Probably more of a general Stern question, so my apologies, but has anyone ordered accessories from Stern lately? I ordered a shooter rod & side blades on the 5th and they havent even shipped yet, curious if anyone knows what kind of lead time they typically pull off.
thanks

I don’t know Stern’s typical lead times, but keep in mind EVERYTHING is taking longer in shipping. The only things I’ve received even remotely on time are prepackaged commodity things, or custom made items where the manufacturer had a huge inventory of parts. And I’m not even talking about pinball

#9465 2 years ago

Went to the Pinball Hall of Fame in Lv again this weekend, and again, Elvira was down. The staff said it's a problematic machine for them, but one of them said it's because it was a first run game.

Does that mean the issues from the first run have been resolved in subsequent runs? I'd like to feel as though mine will be "better" on delivery next year. I'm getting it regardless, because come on...it's a great game when it works, right lol? Just trying to get a feel for what issues I can expect to need to address most likely on delivery.

#9466 2 years ago
Quoted from gambit3113:

I want the side armor, if I can find it. Haven’t seen it in stock anywhere.

nitropinball.com has them for pre-order. I paid for a set. Still hoping Stern isn't going to change their mind about making more.

#9467 2 years ago
Quoted from Ruenin:

Went to the Pinball Hall of Fame in Lv again this weekend, and again, Elvira was down. The staff said it's a problematic machine for them, but one of them said it's because it was a first run game.
Does that mean the issues from the first run have been resolved in subsequent runs? I'd like to feel as though mine will be "better" on delivery next year. I'm getting it regardless, because come on...it's a great game when it works, right lol? Just trying to get a feel for what issues I can expect to need to address most likely on delivery.

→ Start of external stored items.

Lemma condvar_wait_inv s cs t c m x :
  inv s cs → current s = Some t → (t, m) ∈ cs → condvar_list s !! c = Some (Some x) →
  ∃ s', condvar_wait c m s = Ok s' ∧ inv s' (cs ∖ {[(t, m)]}).
Proof.
  intros Hinv Hc Hin Hx. destruct (mutex_unlock_inv s cs t m Hinv Hc Hin) as (s1 & Hu & Hinv1 & Hc1 & Hcv & Hex).
  unfold condvar_wait. rewrite Hu. simpl. rewrite Hcv, Hx. destruct x as [q]. rewrite <- Hcv in Hx.
  unfold current_task. rewrite Hc1. simpl. rewrite <- Hcv.
  apply (block_inv s1 _ _ t (QC c) (CRelock m)); try done.
  - by exists m.
  - unfold waiters. simpl. rewrite (concat_push queue_c _ c (Some (mkCV q)) _ Hx t) by done.
    simpl. by rewrite <- !Permutation_middle.
  - intros [n|j|c'|] t'; simpl; try (by left). rewrite (queue_insert queue_c _ c _ _ Hx c').
    case_decide as Hj; [|by left]. subst c'. rewrite Hx. simpl.
    intros [?| ->%list_elem_of_singleton]%elem_of_app; [by left|by right].
Qed.

Lemma timer_push_perm x l : timer_push x l ≡ₚ x :: l.
Proof. induction l as [|y l IH]; simpl; [done|]. case_match; [|done]. rewrite IH. by constructor. Qed.

Lemma sys_sleep_inv s cs t now ms :
  inv s cs → current s = Some t → ∃ s', sys_sleep now ms s = Ok s' ∧ inv s' cs.
Proof.
  intros Hinv Hc. unfold sys_sleep, current_task. rewrite Hc. simpl.
  apply (block_inv s _ cs t QT CReturn); try done.
  - unfold waiters. simpl. rewrite timer_push_perm. simpl. by rewrite <- !Permutation_middle.
  - intros [n|j|c|] t'; simpl; try (by left). rewrite timer_push_perm. simpl. intros [->|?]%elem_of_cons; [by right|by left].
Qed.

Lemma check_timer_inv s cs now : inv s cs → inv (check_timer now s) cs ∧ current (check_timer now s) = current s.
Proof.
  unfold check_timer. remember (timers s) as l eqn:Hl. revert s Hl. induction l as [|x l IH]; intros s Hl Hinv; simpl; [done|].
  case_match; [|done]. destruct (IH (set_timers l (wakeup_task (timer_task x) s))) as [IH1 IH2]; [done| |done].
  eapply (inv_wake s _ cs Hinv (timer_task x) QT); try done.
  - simpl. rewrite <- Hl. simpl. by left.
  - unfold waiters. simpl. rewrite <- Hl. simpl. by rewrite <- !Permutation_middle.
  - intros [n|j|c|] t'; simpl; try done. rewrite <- Hl. simpl. by right.
Qed.

(** A dispatched thread first completes the call it was in. *)
Definition completed (t : Z) (s s' : kst) : gset (Z * nat) :=
  match conts s !! t with
  | Some (CLocked m) => {[(t, m)]}
  | Some (CSpin m) | Some (CRelock m) => acquired s' t m
  | _ => ∅
  end.

Lemma dispatch_inv s cs t s1 :
  inv s cs → current s = None → run_task s = Some (t, s1) →
  ∃ s2, resume t s1 = Ok s2 ∧ inv s2 (completed t s1 s2 ∪ cs).
Proof.
  intros Hinv Hc Hrun. unfold run_task, fetch_task in Hrun. destruct (ready_queue s) as [|t' q] eqn:Hr; [done|].
  injection Hrun as -> <-. set (s1 := set_current (Some t) _).
  destruct (in_ready _ _ Hinv t) as (c & Hcont & Hok); [rewrite Hr; by left|].
  assert (placed s1) as Hp by (by eapply (placed_dispatch s s1 t); try done; apply Hinv).
  assert (t ∉ q) as Hn.
  { pose proof (pl_nodup _ Hp) as Hnd. unfold places in Hnd. simpl in Hnd. apply NoDup_cons in Hnd as [Hn _]. set_solver. }
  assert (∀ d, (∀ m, c = CLocked m → (t, m) ∈ d) → (∀ x m, (x, m) ∈ d → x = t ∧ c = CLocked m) → inv s1 (d ∪ cs)) as Hinv1.
  { intros d Hd1 Hd2. apply (inv_owners s s1 cs Hinv); [done| | | |done].
    - intros qd x Hx. apply (in_queues _ _ Hinv qd x). by destruct qd.
    - intros x Hx. apply (in_ready _ _ Hinv x). rewrite Hr. by right.
    - intros x m. unfold owns. rewrite Hr, elem_of_union, elem_of_cons. simpl. split.
      + intros [[Hx|?]|[Hx ?]]; [|tauto|tauto]. destruct (Hd2 x m Hx) as [-> ->]. auto.
      + intros [?|[[->|?] Hx]]; [tauto| |tauto]. left. left. apply Hd1. congruence. }
  unfold resume, completed. change (conts s1) with (conts s). rewrite Hcont. destruct c as [|m|m|m].
  - exists s1. split; [done|]. apply Hinv1; [done|set_solver].
  - destruct (mutex_lock_inv s1 cs t m) as (s2 & Hl & Hi); [|done|done|by exists s2].
    rewrite <- (union_empty_l_L cs). apply Hinv1; [done|set_solver].
  - exists s1. split; [done|]. apply Hinv1; [intros ? [= ->]; set_solver|set_solver].
  - destruct (mutex_lock_inv s1 cs t m) as (s2 & Hl & Hi); [|done|done|by exists s2].
    rewrite <- (union_empty_l_L cs). apply Hinv1; [done|set_solver].
Qed.
Lemma others_keep k k' cs cs' t x pc :
  moved t k k' → (current k = Some t ∨ current k = None) → x ≠ t → (∀ m, (x, m) ∈ cs' ↔ (x, m) ∈ cs) →
  outside k cs x pc ∨ inside k cs x pc → outside k' cs' x pc ∨ inside k' cs' x pc.
Proof.
  intros Hmv Hc Hx Hcs [[Hi Hh]|(i & m & -> & Hop & _ & Hcont & Hh)].
  - left. split; [|intros m; by rewrite Hcs]. right. rewrite (mv_conts _ _ _ Hmv x Hx). destruct Hi as [Hi|Hi]; [|done]. destruct Hc; congruence.
  - right. exists i, m. rewrite (mv_conts _ _ _ Hmv x Hx). split_and!; [done|done|by apply (mv_current _ _ _ Hmv)|done|]. intros m'. by rewrite Hcs.
Qed.

Lemma tinv_move k cs mm pcs t pc k' cs' mm' pc' :
  tinv made (mkU k cs mm pcs) → moved t k k' → (current k = Some t ∨ current k = None) → inv k' cs' →
  (∀ x m, x ≠ t → (x, m) ∈ cs' ↔ (x, m) ∈ cs) → pcs !! t = Some pc →
  outside k' cs' t pc' ∨ inside k' cs' t pc' → tinv made (mkU k' cs' mm' (<[t := pc']> pcs)).
Proof.
  intros [Hk Ht Ho Hl He Hp Hq] Hmv Hc Hk' Hcs Hpc Hnew. cbn in *. split; cbn.
  - done.
  - intros x px [[<- <-]|[Hne Hx]]%lookup_insert_Some; [done|]. eapply others_keep; [done|done|done|by intros m; apply Hcs|by apply Ht].
  - intros x m Hx. destruct (decide (x = t)) as [->|Hne]; [rewrite lookup_insert_eq; eauto|]. rewrite lookup_insert_ne by done. eapply Ho. by apply Hcs.
  - intros x. rewrite (mv_live _ _ _ Hmv), <- Hl. destruct (decide (x = t)) as [->|Hne]; [rewrite lookup_insert_eq; naive_solver|by rewrite lookup_insert_ne].
  - intros m Hm. by apply (mv_exists _ _ _ Hmv), He.
  - destruct (mv_plain _ _ _ Hmv) as [-> ->]. done.
  - by apply (mv_queues _ _ _ Hmv).
Qed.

(** The running thread is in its text. *)
Lemma running_outside u t pc : tinv made u → current (us_k u) = Some t → us_pc u !! t = Some pc → outside (us_k u) (us_cs u) t pc.
Proof. intros Hi Hc Hpc. destruct (ti_thread _ _ Hi t pc Hpc) as [H|(i & m & _ & _ & Hn & _)]; [done|congruence]. Qed.
Lemma running_pc u t : tinv made u → current (us_k u) = Some t → is_Some (us_pc u !! t).
Proof. intros Hi Hc. apply (ti_live _ _ Hi). exists Running. apply (pl_current _ (in_placed _ _ (ti_kern _ _ Hi))), Hc. Qed.

Lemma moved_refl t k : current k = Some t → moved t k k.
Proof. intros Hc. split; try done. intros x Hx. congruence. Qed.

the issue we've seen over and over again on this game is the ramp opto. I wonder if that's what it is there as well

#9468 2 years ago

It does seem to be a little bit of a persnickety game. But nothing is a deal breaker or really all that hard to correct, if you do run into one of the three or four common issues. I sold my Stranger Things Premium to get my EHOH, and ST was FAR more difficult to dial in and address the issues it had (TK lock alone is more troublesome than all of EHOH). EHOH might be the most level-demanding pin I have ever seen. Level and pitch seem to clear up the majority of issues. I do recommend finding and following the Stern pdf for VUK repair, which requires removing a couple of screws, turning the mech about 1/2 an inch and then tightening back down - IF you have issues with the VUK being weak.

#9469 2 years ago
Quoted from gambit3113:

EHOH might be the most level-demanding pin I have ever seen. Level and pitch seem to clear up the majority of issues.

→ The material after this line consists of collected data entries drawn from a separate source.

Lemma sum_ext (w w' : Z → nat) l : (∀ x, x ∈ l → w' x = w x) → sum_list_with w' l = sum_list_with w l.
Proof. intros Hw. induction l as [|x l IH]; [done|]. cbn. rewrite Hw by (by left). f_equal. apply IH. intros y Hy. apply Hw. by right. Qed.
Lemma sum_write (w w' : Z → nat) l t :
  NoDup l → t ∈ l → (∀ x, x ≠ t → w' x = w x) → w' t = S (w t) → sum_list_with w' l = S (sum_list_with w l).
Proof.
  intros Hnd Ht Hw Hwt. induction l as [|x l IH]; [set_solver|]. apply NoDup_cons in Hnd as [Hx Hnd]. cbn.
  destruct (decide (x = t)) as [->|Hne].
  - rewrite Hwt, (sum_ext w w' l); [done|]. intros y Hy. apply Hw. intros ->. done.
  - rewrite (Hw x Hne), IH by set_solver. lia.
Qed.
Lemma total_write mm t : 0 < t ≤ Z.of_nat n → total (critical_section t WriteA mm) = total mm + 1.
Proof.
  intros Ht. unfold total. cbn [writes critical_section]. rewrite (sum_write (λ x, W mm x) _ _ t); [lia|apply NoDup_seqZ|apply elem_of_seqZ; lia|..].
  - intros x Hx. by rewrite lookup_insert_ne.
  - by rewrite lookup_insert_eq.
Qed.

(** A thread between its read and its write is in the critical section. *)
Lemma ainv_in_cs (u : ust amem) t pc op :
  tinv txt 1 u → 0 < t → us_pc u !! t = Some pc → txt t !! pc = Some op → (pc mod 5 = 2 ∨ pc mod 5 = 3)%nat → (t, 0%nat) ∈ us_cs u.
Proof.
  intros Hi Ht Hpc Hop Hm. pose proof (worker_holds t pc op Ht Hop Hm) as Hh.
  destruct (ti_thread _ _ _ Hi t pc Hpc) as [[_ Ho]|(i & m & -> & Hl & _)]; [apply Ho; rewrite Hh; set_solver|].
  destruct (worker_at t i _ Ht Hl) as (_ & _ & Hb). assert (i mod 5 = 0)%nat as Hi0.
  { pose proof (Nat.mod_upper_bound i 5 ltac:(lia)). destruct (i mod 5)%nat as [|[|[|[|[|]]]]]; try done; lia. }
  exfalso. replace (S i mod 5)%nat with 1%nat in Hm; [lia|]. dlia.
Qed.

(** A worker moves on. *)
Lemma ainv_worker k cs mm pcs t pc k' cs' mm' :
  ainv (mkU k cs mm pcs) → 0 < t → pcs !! t = Some pc → (S pc ≤ 5 * per)%nat → tinv txt 1 (mkU k' cs' mm' (<[t := S pc]> pcs)) →
  A mm' = u64 (total mm') → W mm' t = ((S pc + 1) / 5)%nat → (∀ x, x ≠ t → W mm' x = W mm x) →
  ((S pc mod 5 = 2 ∨ S pc mod 5 = 3)%nat → cur mm' !! t = Some (A mm')) →
  (∀ x px, x ≠ t → 0 < x → pcs !! x = Some px → (px mod 5 = 2 ∨ px mod 5 = 3)%nat → cur mm' !! x = Some (A mm')) →
  ainv (mkU k' cs' mm' (<[t := S pc]> pcs)).
Proof.
  intros [_ _ Hw Hc Hf Hd Hwt] Ht Hpc Hle Hi Hsum HWt HW Hct Hcx. cbn in *. pose proof (Hw t pc Ht Hpc) as (Htn & _).
  split; cbn; [done|done|..].
  - intros x px Hx [[<- <-]|[Hne Hpx]]%lookup_insert_Some; [done|]. rewrite HW by done. by apply Hw.
  - intros x px Hx [[<- <-]|[Hne Hpx]]%lookup_insert_Some; [done|]. by apply Hcx.
  - intros p x. rewrite lookup_insert_ne by lia. intros Hp Hx. destruct (Hf p x Hp Hx) as [Hn0 Hw0]. assert (x ≠ t) as Hne by congruence.
    rewrite lookup_insert_ne, HW by done. done.
  - intros p x. rewrite lookup_insert_ne by lia. intros Hp Hx Hxn. destruct (decide (x = t)) as [->|Hne]; [by rewrite lookup_insert_eq|].
    rewrite lookup_insert_ne, HW by done. by eapply Hd.
  - intros p x. rewrite lookup_insert_ne by lia. intros Hp Hx. specialize (Hwt p x Hp Hx). assert (x ≠ t) as Hne by congruence. by rewrite lookup_insert_ne.
Qed.

(** A move that leaves the memory alone. *)
Lemma ainv_call k cs mm pcs t pc k' cs' op :
  ainv (mkU k cs mm pcs) → 0 < t → pcs !! t = Some pc → txt t !! pc = Some op → (∀ a, op ≠ ULocal a) →
  tinv txt 1 (mkU k' cs' mm (<[t := S pc]> pcs)) → ainv (mkU k' cs' mm (<[t := S pc]> pcs)).
Proof.
  intros Ha Ht Hpc Hop Hnl Hi. destruct (worker_at t pc op Ht Hop) as (Hn & Hlt & Hb). destruct (ai_worker _ Ha t pc Ht Hpc) as (_ & _ & HW). cbn [us_mem] in HW.
  assert (pc mod 5 = 0 ∨ pc mod 5 = 4)%nat as Hm.
  { pose proof (Nat.mod_upper_bound pc 5 ltac:(lia)). destruct (pc mod 5)%nat as [|[|[|[|[|]]]]]; cbn in Hb; auto; try lia; injection Hb as <-; by edestruct Hnl. }
  eapply ainv_worker; [exact Ha|done|done|lia|done|apply Ha| |done| |].
  - rewrite HW. clear -Hm. dlia.
  - clear -Hm. intros Hx. exfalso. dlia.
  - intros x px _ Hx Hpx Hm'. by eapply (ai_cur _ Ha).
Qed.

I agree with this. Surprisingly sensitive to being level and at the right pitch. Even the skill shot is particularly sensitive to it.

#9470 2 years ago
Quoted from Wzpin:

Continue to have this problem where the ramp will just open - and not shut - and it thinks that a ball went into the back door - you can hear it trying to eject. I just the spring underneath - seems fine. Not sure what to go from here. Some games it will work fine for a while - maybe it's two issues - once with the ramp - and one with a sensor in the scoop? Ideas?
[quoted image]

yes the alignment on the backdoor skill shot is off. Remove the house and adjust the upper opto. Also you might want to shim the lower opto since its sticks through the metal shelf the ball travels to the cellar.

#9471 2 years ago
Quoted from Ruenin:

Went to the Pinball Hall of Fame in Lv again this weekend, and again, Elvira was down. The staff said it's a problematic machine for them, but one of them said it's because it was a first run game.
Does that mean the issues from the first run have been resolved in subsequent runs? I'd like to feel as though mine will be "better" on delivery next year. I'm getting it regardless, because come on...it's a great game when it works, right lol? Just trying to get a feel for what issues I can expect to need to address most likely on delivery.

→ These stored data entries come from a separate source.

Lemma minv_step u u' : sinv (ss_k u) (ss_pc u) → minv (ss_mem u) (ss_pc u) → mpsc_step u u' → minv (ss_mem u') (ss_pc u').
Proof.
  intros Hi Hm Hs. destruct Hs as [k mm pcs t pc a mm' Hc Hpc Hop ->|k mm pcs t pc i k' Hc Hpc Hop _|k mm pcs t pc i k' Hc Hpc Hop _|
    k mm pcs t pc t' Hc Hpc Hop Hst Hnew|k mm pcs t pc t' Hc Hpc Hop _ _|k mm pcs t k' Hc Hpc _|k mm pcs t k' _ _|k mm pcs now|k mm pcs t k1 k2 _ _ _]; cbn in *; try done.
  - by eapply access_step.
  - by eapply plain_access.
  - by eapply plain_access.
  - apply (minv_same mm (<[t := S pc]> pcs)); [by eapply plain_access|..].
    + intros P x _. apply did_spawn. rewrite lookup_insert_ne by congruence. done.
    + intros x _ Hsx. unfold stg in *. destruct (decide (x = t')) as [->|Hne]; [rewrite lookup_insert_eq in Hsx; cbn in Hsx; lia|by rewrite !(lookup_insert_ne _ t') by done].
  - by eapply plain_access.
Qed.

(** ** From the start *)
Context (Hslots2 : Z.of_nat slots < 2 ^ 61) (Hsize : Z.of_nat (2 * (np + 1) + 14 * (np * n)) < 2 ^ 61).

Lemma texts_small : Z.of_nat (sum_list_with (λ t, length (text t)) threads) < 2 ^ 61.
Proof.
  assert (sum_list_with (λ t, length (text t)) threads = 2 * (np + 1) + 14 * (np * n))%nat as ->; [|done].
  unfold threads. cbn [sum_list_with]. rewrite sum_list_with_app. cbn [sum_list_with].
  rewrite (sum_with_ext (λ t, length (text t)) (λ t, 7 * quota t)%nat (seqZ 1 (Z.of_nat np))).
  2: { intros x Hx. apply elem_of_seqZ in Hx. assert (is_producer x = true) as Hp by (apply is_producer_iff; lia).
       rewrite text_producer by done. unfold producer, quota. rewrite length_loop, Hp by (cbn; lia). done. }
  assert (∀ l : list Z, sum_list_with (λ t, 7 * quota t)%nat l = 7 * sum_list_with quota l)%nat as H7 by (intros l; induction l as [|x l IH]; cbn [sum_list_with]; [done|lia]).
  pose proof sum_quota as Hq. unfold threads in Hq. cbn [sum_list_with] in Hq. rewrite sum_list_with_app in Hq. cbn [sum_list_with] in Hq.
  assert (quota 0 = 0%nat) as Hq0 by (unfold quota; destruct (is_producer 0) eqn:E; [by apply not_producer in E as []|done]).
  assert (quota CONSUMER = 0%nat) as Hqc by (unfold quota; destruct (is_producer CONSUMER) eqn:E; [by apply not_producer in E as []|done]).
  change (text 0) with main_text. unfold main_text. rewrite H7, text_consumer, length_app, !length_fmap, length_seqZ. unfold consumer.
  rewrite length_loop by (cbn; lia). change (length consumer_body) with 7%nat. lia.
Qed.

Lemma total_start P : total P {[0 := 0%nat]} = 0%nat.
Proof.
  unfold Semaphores.total. rewrite (sum_with_ext _ (λ _, 0%nat)); [induction threads; done|]. intros t _. unfold did.
  destruct (decide (t = 0)) as [->|Hne]; [by rewrite lookup_singleton_eq|by rewrite lookup_singleton_ne].
Qed.

Lemma start_sinv : sinv (ss_k mpsc_start) (ss_pc mpsc_start).
Proof.
  assert (Forall (λ c, 0 ≤ c < 2 ^ 61) mpsc_inits) as Hin by (repeat constructor; lia).
  cbn [ss_k ss_pc mpsc_start]. split.
  - unfold mpsc_inits. cbn [foldl]. repeat apply inv_sem_create. apply main_running_inv.
  - done.
  - intros i c Hc. exists []. cbv zeta. rewrite !total_start, Z.add_0_r, Z.sub_0_r.
    assert (semaphore_list (foldl (λ k c, (sys_semaphore_create c k).2) main_running mpsc_inits) = (λ c, Some (semaphore_new c)) <$> mpsc_inits) as -> by done.
    rewrite list_lookup_fmap, Hc. cbn [fmap option_fmap option_map]. rewrite Forall_lookup in Hin. pose proof (Hin i c Hc).
    unfold semaphore_new. rewrite as_isize_id by lia. split; [done|cbn; lia].
  - done.
  - intros i t Hq. exfalso. cbn in Hq. destruct i as [|[|[|i]]]; cbn in Hq; rewrite ?lookup_nil in Hq; by apply elem_of_nil in Hq.
  - intros t [st Hst]. change (status _) with (status main_running) in Hst. destruct (decide (t = 0)) as [->|Hne]; [by rewrite lookup_singleton_eq|].
    change (status main_running) with (<[0 := Running]> (<[0 := Ready]> (∅ : gmap Z TaskStatus))) in Hst. by rewrite !lookup_insert_ne, lookup_empty in Hst.
  - intros t pc [<- <-]%lookup_singleton_Some Hst. done.
  - intros t pc [<- <-]%lookup_singleton_Some. lia.
Qed.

It can vary from game to game. I’ve had mine for over a year and it’s given me no problems. I had the standard VUK issue, where it didn’t shoot the ball across the playfield and hit the stand ups, but I adjusted it and it’s perfect now. The house is a pretty complex mech, with several places to enter. Plus you have the crypt and the trunk, so it’s got some moving parts. But I’ve been lucky, it’s a very reliable game for me, and I’m the second owner of mine. First owner said he had no issues. I hope you get yours soon! You’ll love it.

#9472 2 years ago

Agreed -for anyone on the fence that has the opportunity to get one -this pin is oustanding! I find myself either enraged at its brutal ways or basking in its over-the-top glory. Once you get into the flow-zone it just turns into a monster hotrod! Really special machine for me on many levels

Plus yeah, the code really does live up to the hype..its completely and totally warped lol. Speaking of which.. I did happen to notice in that recent article that it stated Lyman's departure from Stern was back in late last year -and being that we've seen updates at least as late as March of this year (if I remember off hand), wouldnt that mean there must have been some ongoing arrangement for updates even though his employment was already over? We might just see some of those artwork references coded yet! Thought Id share that! : ))

#9473 2 years ago
Quoted from KlownHammer:

Plus yeah, the code really does live up to the hype..its completely and totally warped lol. Speaking of which.. I did happen to notice in that recent article that it stated Lyman's departure from Stern was back in late last year -and being that we've seen updates at least as late as March of this year (if I remember off hand), wouldnt that mean there must have been some ongoing arrangement for updates even though his employment was already over? We might just see some of those artwork references coded yet! Thought Id share that! : ))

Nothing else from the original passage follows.